**DATASET CONTENT**:
+ + + + + + +

(* ===== verification/Json.v ===== *)
(** * Maps of strings as JSON: what the source uses of [encoding/json]

    [json.Marshal] of a [map[string]string] writes the keys in ascending order and escapes
    quotes, backslashes, control characters and the three HTML characters;
    [json.Unmarshal] into such a map reads an object of strings.  The strings are valid
    UTF-8 without U+2028 and U+2029, as the bytes from 0x80 on are copied.  Texts with
    other values than strings, which the pipeline never marshals, are not read. *)

From Stdlib Require Import ZArith String Ascii Lia.
From stdpp Require Import base option list strings gmap.
From S2P Require Import Prelude Ordering.

Open Scope Z_scope.

(** ** Characters *)

Definition chr (n : Z) : ascii := ascii_of_N (Z.to_N n).
Definition dquote : ascii := chr 34.
Definition backslash : ascii := chr 92.

Definition hex_lower (n : Z) : ascii := chr (if n <? 10 then 48 + n else 87 + n).

Definition hex_value (c : ascii) : option Z :=
  let b := byte_of c in
  if (48 <=? b) && (b <=? 57) then Some (b - 48)
  else if (97 <=? b) && (b <=? 102) then Some (b - 87)
  else if (65 <=? b) && (b <=? 70) then Some (b - 55)
  else None.

(** ** Marshal *)

Definition escape_char (c : ascii) : string :=
  let b := byte_of c in
  let esc x := String backslash (String x EmptyString) in
  if b =? 34 then esc dquote
  else if b =? 92 then esc backslash
  else if b =? 8 then esc (chr 98)
  else if b =? 12 then esc (chr 102)
  else if b =? 10 then esc (chr 110)
  else if b =? 13 then esc (chr 114)
  else if b =? 9 then esc (chr 116)
  else if (b <? 32) || (b =? 60) || (b =? 62) || (b =? 38)
       then String backslash (String (chr 117) (String (chr 48) (String (chr 48)
              (String (hex_lower (b / 16)) (String (hex_lower (b mod 16)) EmptyString)))))
  else String c EmptyString.

Fixpoint escape (s : string) : string :=
  match s with
  | EmptyString => EmptyString
  | String c s' => escape_char c +:+ escape s'
  end.

Definition quoted (s rest : string) : string := String dquote (escape s +:+ String dquote rest).

Definition member (kv : string * string) (rest : string) : string :=
  quoted kv.1 (String (chr 58) (quoted kv.2 rest)).

Fixpoint members (l : list (string * string)) : string :=
  match l with
  | [] => String (chr 125) EmptyString
  | [kv] => member kv (String (chr 125) EmptyString)
  | kv :: l' => member kv (String (chr 44) (members l'))
  end.

Definition json_object (l : list (string * string)) : string := String (chr 123) (members l).

(** [json.Marshal] of a map that is not nil. *)
Definition marshal_map (m : gmap string string) : string := json_object (sorted_entries m).

(** [json.Marshal] of a map that may be nil; the maps of the sidecar's messages are nil when
    they are empty. *)
Definition marshal_metadata (m : gmap string string) : string :=
  if decide (m = ∅) then "null" else marshal_map m.

(** ** Objects and arrays: [json.Marshal] of structs and slices *)

Definition json_field (name value : string) : string := quoted name (":" +:+ value)%string.
Definition json_str (v : string) : string := quoted v "".
Definition json_opt (v : option string) : string := match v with Some v => json_str v | None => "null" end.
Definition json_fields (l : list string) : string := ("{" +:+ String.concat "," l +:+ "}")%string.
Definition json_array {A} (f : A -> string) (l : list A) : string := ("[" +:+ String.concat "," (f <$> l) +:+ "]")%string.

(** A field with [omitempty]. *)
Definition json_omit (empty : bool) (name value : string) : list string := if empty then [] else [json_field name value].

(** ** Unmarshal *)

Definition is_json_space (c : ascii) : bool :=
  let b := byte_of c in (b =? 32) || (b =? 9) || (b =? 10) || (b =? 13).

Fixpoint skip_space (s : string) : string :=
  match s with
  | String c s' => if is_json_space c then skip_space s' else s
  | EmptyString => EmptyString
  end.

(** The UTF-8 bytes of a code point of the basic plane. *)
Definition utf8 (n : Z) : string :=
  if n <? 128 then String (chr n) EmptyString
  else if n <? 2048 then String (chr (192 + n / 64)) (String (chr (128 + n mod 64)) EmptyString)
  else String (chr (224 + n / 4096))
         (String (chr (128 + n / 64 mod 64)) (String (chr (128 + n mod 64)) EmptyString)).

Definition hex4 (a b c d : ascii) : option Z :=
  match hex_value a, hex_value b, hex_value c, hex_value d with
  | Some a, Some b, Some c, Some d =>
      let n := 4096 * a + 256 * b + 16 * c + d in
      if (55296 <=? n) && (n <? 57344) then None (* surrogates are not read *) else Some n
  | _, _, _, _ => None
  end.

Definition simple_escape (c : ascii) : option ascii :=
  let b := byte_of c in
  if (b =? 34) || (b =? 92) || (b =? 47) then Some c
  else if b =? 98 then Some (chr 8)
  else if b =? 102 then Some (chr 12)
  else if b =? 110 then Some (chr 10)
  else if b =? 114 then Some (chr 13)
  else if b =? 116 then Some (chr 9)
  else None.

Definition prepend (p : string) (r : option (string * string)) : option (string * string) :=
  match r with Some (s, rest) => Some (p +:+ s, rest) | None => None end.

(** A string after its opening quote: its value and what follows the closing quote. *)
Fixpoint parse_string (s : string) : option (string * string) :=
  match s with
  | EmptyString => None
  | String c s' =>
      if byte_of c =? 34 then Some (EmptyString, s')
      else if byte_of c =? 92 then
        match s' with
        | EmptyString => None
        | String e s'' =>
            if byte_of e =? 117 then
              match s'' with
              | String h1 (String h2 (String h3 (String h4 s''')))  =>
                  match hex4 h1 h2 h3 h4 with
                  | Some n => prepend (utf8 n) (parse_string s''')
                  | None => None
                  end
              | _ => None
              end
            else match simple_escape e with
                 | Some x => prepend (String x EmptyString) (parse_string s'')
                 | None => None
                 end
        end
      else if byte_of c <? 32 then None
      else prepend (String c EmptyString) (parse_string s')
  end.

Definition expect (b : Z) (s : string) : option string :=
  match skip_space s with
  | String c s' => if byte_of c =? b then Some s' else None
  | EmptyString => None
  end.

Definition parse_quoted (s : string) : option (string * string) :=
  match expect 34 s with Some s' => parse_string s' | None => None end.

Definition parse_member (s : string) : option (string * string * string) :=
  match parse_quoted s with
  | Some (k, s1) =>
      match expect 58 s1 with
      | Some s2 => match parse_quoted s2 with Some (v, s3) => Some (k, v, s3) | None => None end
      | None => None
      end
  | None => None
  end.

(** The members up to the closing brace; the fuel bounds their number. *)
Fixpoint parse_members (fuel : nat) (s : string) : option (list (string * string) * string) :=
  match fuel with
  | O => None
  | S fuel' =>
      match parse_member s with
      | Some (k, v, s1) =>
          match expect 44 s1 with
          | Some s2 =>
              match parse_members fuel' s2 with
              | Some (l, s3) => Some ((k, v) :: l, s3)
              | None => None
              end
          | None => match expect 125 s1 with Some s2 => Some ([(k, v)], s2) | None => None end
          end
      | None => None
      end
  end.

Definition parse_object (s : string) : option (list (string * string)) :=
  match expect 123 s with
  | None => None
  | Some s1 =>
      let body :=
        match expect 125 s1 with
        | Some s2 => Some ([], s2)
        | None => parse_members (String.length s1) s1
        end in
      match body with
      | Some (l, s2) => if str_empty (skip_space s2) then Some l else None
      | None => None
      end
  end.

(** [json.Unmarshal] into an empty map: a later member of a name wins; a text that is not
    an object leaves the map empty. *)
Definition unmarshal_map (s : string) : gmap string string :=
  match parse_object s with
  | Some l => foldl (fun m kv => <[kv.1 := kv.2]> m) ∅ l
  | None => ∅
  end.

(** ** Round trip *)

Lemma prepend_prepend a b r : prepend a (prepend b r) = prepend (a +:+ b) r.
Proof. destruct r as [[s rest]|]; simpl; [by rewrite append_assoc_string|done]. Qed.

Lemma parse_escape_char c t : parse_string (escape_char c +:+ t) = prepend (String c EmptyString) (parse_string t).
Proof. destruct c as [[] [] [] [] [] [] [] []]; reflexivity. Qed.

Lemma parse_escape s rest : parse_string (escape s +:+ String dquote rest) = Some (s, rest).
Proof.
  induction s as [|c s IH]; [done|]. cbn [escape]. rewrite append_assoc_string, parse_escape_char, IH. done.
Qed.

Lemma parse_quoted_quoted s rest : parse_quoted (quoted s rest) = Some (s, rest).
Proof. unfold parse_quoted, quoted. apply parse_escape. Qed.

Lemma parse_member_member kv rest : parse_member (member kv rest) = Some (kv.1, kv.2, rest).
Proof.
  unfold parse_member, member. rewrite parse_quoted_quoted.
  change (expect 58 (String (chr 58) (quoted kv.2 rest))) with (Some (quoted kv.2 rest)).
  cbv iota. by rewrite parse_quoted_quoted.
Qed.

Lemma parse_members_members l : l <> [] -> forall fuel, (length l <= fuel)%nat ->
  parse_members fuel (members l) = Some (l, EmptyString).
Proof.
  induction l as [|[k v] l IH]; [done|]. intros _ [|fuel] Hf; simpl in Hf; [lia|].
  destruct l as [|kv l].
  - cbn [members parse_members]. by rewrite parse_member_member.
  - change (members ((k, v) :: kv :: l)) with (member (k, v) (String (chr 44) (members (kv :: l)))).
    cbn [parse_members]. rewrite parse_member_member.
    change (expect 44 (String (chr 44) (members (kv :: l)))) with (Some (members (kv :: l))).
    cbv iota. rewrite IH; [done|done|simpl in *; lia].
Qed.

Lemma length_append_string (a b : string) : String.length (a +:+ b) = (String.length a + String.length b)%nat.
Proof. induction a as [|x a IH]; [done|]. change (S (String.length (a +:+ b)) = S (String.length a + String.length b)). by rewrite IH. Qed.

Lemma member_length kv rest : (S (String.length rest) <= String.length (member kv rest))%nat.
Proof.
  unfold member, quoted. cbn [String.length]. rewrite length_append_string. cbn [String.length].
  rewrite length_append_string. cbn [String.length]. lia.
Qed.

Lemma members_length l : (length l <= String.length (members l))%nat.
Proof.
  induction l as [|kv l IH]; [simpl; lia|]. destruct l as [|kv' l].
  - cbn [members length]. pose proof (member_length kv (String (chr 125) EmptyString)). cbn [String.length] in *. lia.
  - change (members (kv :: kv' :: l)) with (member kv (String (chr 44) (members (kv' :: l)))).
    pose proof (member_length kv (String (chr 44) (members (kv' :: l)))). cbn [String.length length] in *. lia.
Qed.

Lemma parse_json_object l : parse_object (json_object l) = Some l.
Proof.
  unfold parse_object, json_object.
  change (expect 123 (String (chr 123) (members l))) with (Some (members l)). cbv iota.
  destruct l as [|kv l]; [done|].
  assert (expect 125 (members (kv :: l)) = None) as ->.
  { destruct l; reflexivity. }
  rewrite parse_members_members; [done|done|apply members_length].
Qed.

Lemma foldl_insert_list_to_map (l : list (string * string)) (m : gmap string string) : NoDup l.*1 ->
  foldl (fun m kv => <[kv.1 := kv.2]> m) m l = list_to_map l ∪ m.
Proof.
  revert m. induction l as [|[k v] l IH]; intros m Hnd; simpl; [by rewrite (left_id_L ∅ (∪))|].
  apply NoDup_cons in Hnd as [Hk Hnd]. rewrite IH by done.
  rewrite <- insert_union_l, insert_union_r; [done|]. by apply not_elem_of_list_to_map_1.
Qed.

Lemma unmarshal_marshal m : unmarshal_map (marshal_map m) = m.
Proof.
  unfold unmarshal_map, marshal_map. rewrite parse_json_object, foldl_insert_list_to_map.
  - by rewrite list_to_map_sorted_entries, (right_id_L ∅ (∪)).
  - apply (str_sorted_NoDup (sorted_entries m).*1), sorted_keys_strict.
Qed.

Lemma unmarshal_metadata m : unmarshal_map (marshal_metadata m) = m.
Proof. unfold marshal_metadata. destruct (decide (m = ∅)) as [->|]; [reflexivity|apply unmarshal_marshal]. Qed.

+ + + + + + +

**WHAT TO WORK ON**:
Find "destruct" in the data above. Report each line where it appears.

**ANSWER TO THIS EXERCISE**:
Proof. destruct r as [[s rest]|]; simpl; [by rewrite append_assoc_string|done]. Qed.
Proof. destruct c as [[] [] [] [] [] [] [] []]; reflexivity. Qed.
  destruct l as [|kv l].
  induction l as [|kv l IH]; [simpl; lia|]. destruct l as [|kv' l].
  destruct l as [|kv l]; [done|].
  { destruct l; reflexivity. }
Proof. unfold marshal_metadata. destruct (decide (m = ∅)) as [->|]; [reflexivity|apply unmarshal_marshal]. Qed.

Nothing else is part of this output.